═════ Source data

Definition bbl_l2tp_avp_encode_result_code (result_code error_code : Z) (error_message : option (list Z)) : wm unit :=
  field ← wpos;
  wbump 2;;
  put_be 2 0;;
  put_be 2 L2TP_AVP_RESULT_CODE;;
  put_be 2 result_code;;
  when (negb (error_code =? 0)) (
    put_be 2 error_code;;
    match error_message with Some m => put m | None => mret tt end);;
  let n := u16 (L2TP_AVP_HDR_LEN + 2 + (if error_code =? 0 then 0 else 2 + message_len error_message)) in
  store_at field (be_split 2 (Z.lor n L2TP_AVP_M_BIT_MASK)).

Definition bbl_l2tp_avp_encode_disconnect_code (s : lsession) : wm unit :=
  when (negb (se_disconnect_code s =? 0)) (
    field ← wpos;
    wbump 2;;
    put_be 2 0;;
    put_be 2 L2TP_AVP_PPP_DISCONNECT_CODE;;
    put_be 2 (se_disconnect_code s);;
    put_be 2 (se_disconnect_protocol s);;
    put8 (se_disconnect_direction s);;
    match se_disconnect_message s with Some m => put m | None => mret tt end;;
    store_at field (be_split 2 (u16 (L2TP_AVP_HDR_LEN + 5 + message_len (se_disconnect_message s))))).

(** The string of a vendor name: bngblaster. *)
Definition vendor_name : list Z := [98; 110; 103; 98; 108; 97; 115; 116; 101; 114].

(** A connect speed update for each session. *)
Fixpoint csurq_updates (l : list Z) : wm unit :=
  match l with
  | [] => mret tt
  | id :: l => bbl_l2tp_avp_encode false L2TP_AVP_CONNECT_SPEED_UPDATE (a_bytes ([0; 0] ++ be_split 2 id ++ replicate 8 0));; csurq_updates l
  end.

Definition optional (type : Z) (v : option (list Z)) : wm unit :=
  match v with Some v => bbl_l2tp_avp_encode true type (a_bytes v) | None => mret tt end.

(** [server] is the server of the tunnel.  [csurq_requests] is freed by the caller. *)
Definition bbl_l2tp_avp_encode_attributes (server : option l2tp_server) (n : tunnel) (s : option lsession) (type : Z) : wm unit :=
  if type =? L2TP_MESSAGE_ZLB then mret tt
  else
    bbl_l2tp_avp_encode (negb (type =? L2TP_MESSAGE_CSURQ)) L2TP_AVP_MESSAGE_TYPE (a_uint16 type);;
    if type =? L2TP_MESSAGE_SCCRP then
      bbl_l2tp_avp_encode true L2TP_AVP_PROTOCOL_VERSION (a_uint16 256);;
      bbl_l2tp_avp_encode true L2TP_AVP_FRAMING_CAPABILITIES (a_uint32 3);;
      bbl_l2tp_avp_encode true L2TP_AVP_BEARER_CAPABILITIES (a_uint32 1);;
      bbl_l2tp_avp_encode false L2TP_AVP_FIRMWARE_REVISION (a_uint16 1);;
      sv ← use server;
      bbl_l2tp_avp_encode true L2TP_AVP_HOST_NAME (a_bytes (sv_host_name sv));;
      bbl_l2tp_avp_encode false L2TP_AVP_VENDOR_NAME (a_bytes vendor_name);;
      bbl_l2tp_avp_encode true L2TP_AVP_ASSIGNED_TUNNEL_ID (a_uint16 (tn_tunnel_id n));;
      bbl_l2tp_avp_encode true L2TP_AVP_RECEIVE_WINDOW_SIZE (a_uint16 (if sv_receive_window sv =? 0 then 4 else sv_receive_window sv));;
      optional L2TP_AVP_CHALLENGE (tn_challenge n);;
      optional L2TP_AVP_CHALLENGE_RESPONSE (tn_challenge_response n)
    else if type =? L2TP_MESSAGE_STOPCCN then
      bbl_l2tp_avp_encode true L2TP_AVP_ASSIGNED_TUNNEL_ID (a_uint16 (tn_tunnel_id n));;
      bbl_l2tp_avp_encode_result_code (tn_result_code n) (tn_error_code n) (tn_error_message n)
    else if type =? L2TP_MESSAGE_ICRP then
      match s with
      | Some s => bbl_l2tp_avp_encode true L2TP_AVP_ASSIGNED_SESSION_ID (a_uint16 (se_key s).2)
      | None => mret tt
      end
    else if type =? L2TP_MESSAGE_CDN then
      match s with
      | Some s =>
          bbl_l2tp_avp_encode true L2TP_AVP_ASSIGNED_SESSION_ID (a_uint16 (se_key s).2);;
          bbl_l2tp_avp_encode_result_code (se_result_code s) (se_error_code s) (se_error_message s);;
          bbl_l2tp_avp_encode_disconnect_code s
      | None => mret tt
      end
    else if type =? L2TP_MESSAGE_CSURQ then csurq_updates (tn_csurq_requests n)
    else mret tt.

══════════
═════ Source data

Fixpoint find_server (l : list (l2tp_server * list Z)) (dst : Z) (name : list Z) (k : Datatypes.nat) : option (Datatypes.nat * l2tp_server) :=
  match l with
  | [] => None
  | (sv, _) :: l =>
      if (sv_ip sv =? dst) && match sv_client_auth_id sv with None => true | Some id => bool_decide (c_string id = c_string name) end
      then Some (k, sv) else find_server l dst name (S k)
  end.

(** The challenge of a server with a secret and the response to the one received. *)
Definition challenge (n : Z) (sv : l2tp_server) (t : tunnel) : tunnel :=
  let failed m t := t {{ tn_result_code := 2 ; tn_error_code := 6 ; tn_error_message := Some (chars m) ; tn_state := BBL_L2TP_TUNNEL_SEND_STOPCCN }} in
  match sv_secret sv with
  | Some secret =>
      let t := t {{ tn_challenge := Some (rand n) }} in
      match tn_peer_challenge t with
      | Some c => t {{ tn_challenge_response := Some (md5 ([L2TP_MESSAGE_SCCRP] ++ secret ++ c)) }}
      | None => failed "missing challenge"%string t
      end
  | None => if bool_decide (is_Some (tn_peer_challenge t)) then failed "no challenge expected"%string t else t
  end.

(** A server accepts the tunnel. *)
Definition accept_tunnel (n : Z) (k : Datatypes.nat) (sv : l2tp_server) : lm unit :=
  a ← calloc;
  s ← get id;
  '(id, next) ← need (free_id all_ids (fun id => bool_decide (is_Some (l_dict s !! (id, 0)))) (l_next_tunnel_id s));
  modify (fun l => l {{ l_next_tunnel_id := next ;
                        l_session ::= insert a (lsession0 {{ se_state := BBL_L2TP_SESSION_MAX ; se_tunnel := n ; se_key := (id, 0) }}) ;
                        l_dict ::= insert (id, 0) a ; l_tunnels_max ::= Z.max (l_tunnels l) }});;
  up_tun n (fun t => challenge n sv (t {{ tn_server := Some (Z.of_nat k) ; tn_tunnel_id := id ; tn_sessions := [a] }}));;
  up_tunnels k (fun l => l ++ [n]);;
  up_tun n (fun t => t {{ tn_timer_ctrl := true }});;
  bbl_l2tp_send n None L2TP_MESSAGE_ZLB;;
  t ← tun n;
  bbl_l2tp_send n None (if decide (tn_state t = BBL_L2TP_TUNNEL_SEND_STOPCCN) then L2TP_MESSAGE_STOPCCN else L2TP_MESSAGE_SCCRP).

══════════

### About this exercise
In the entries above, one line contains "sv ← use server;" and another contains "bbl_l2tp_avp_encode true L2TP_AVP_RECEIVE_WINDOW_SIZE". Reproduce exactly those two lines and the lines between them, nothing else.

### Output
      sv ← use server;
      bbl_l2tp_avp_encode true L2TP_AVP_HOST_NAME (a_bytes (sv_host_name sv));;
      bbl_l2tp_avp_encode false L2TP_AVP_VENDOR_NAME (a_bytes vendor_name);;
      bbl_l2tp_avp_encode true L2TP_AVP_ASSIGNED_TUNNEL_ID (a_uint16 (tn_tunnel_id n));;
      bbl_l2tp_avp_encode true L2TP_AVP_RECEIVE_WINDOW_SIZE (a_uint16 (if sv_receive_window sv =? 0 then 4 else sv_receive_window sv));;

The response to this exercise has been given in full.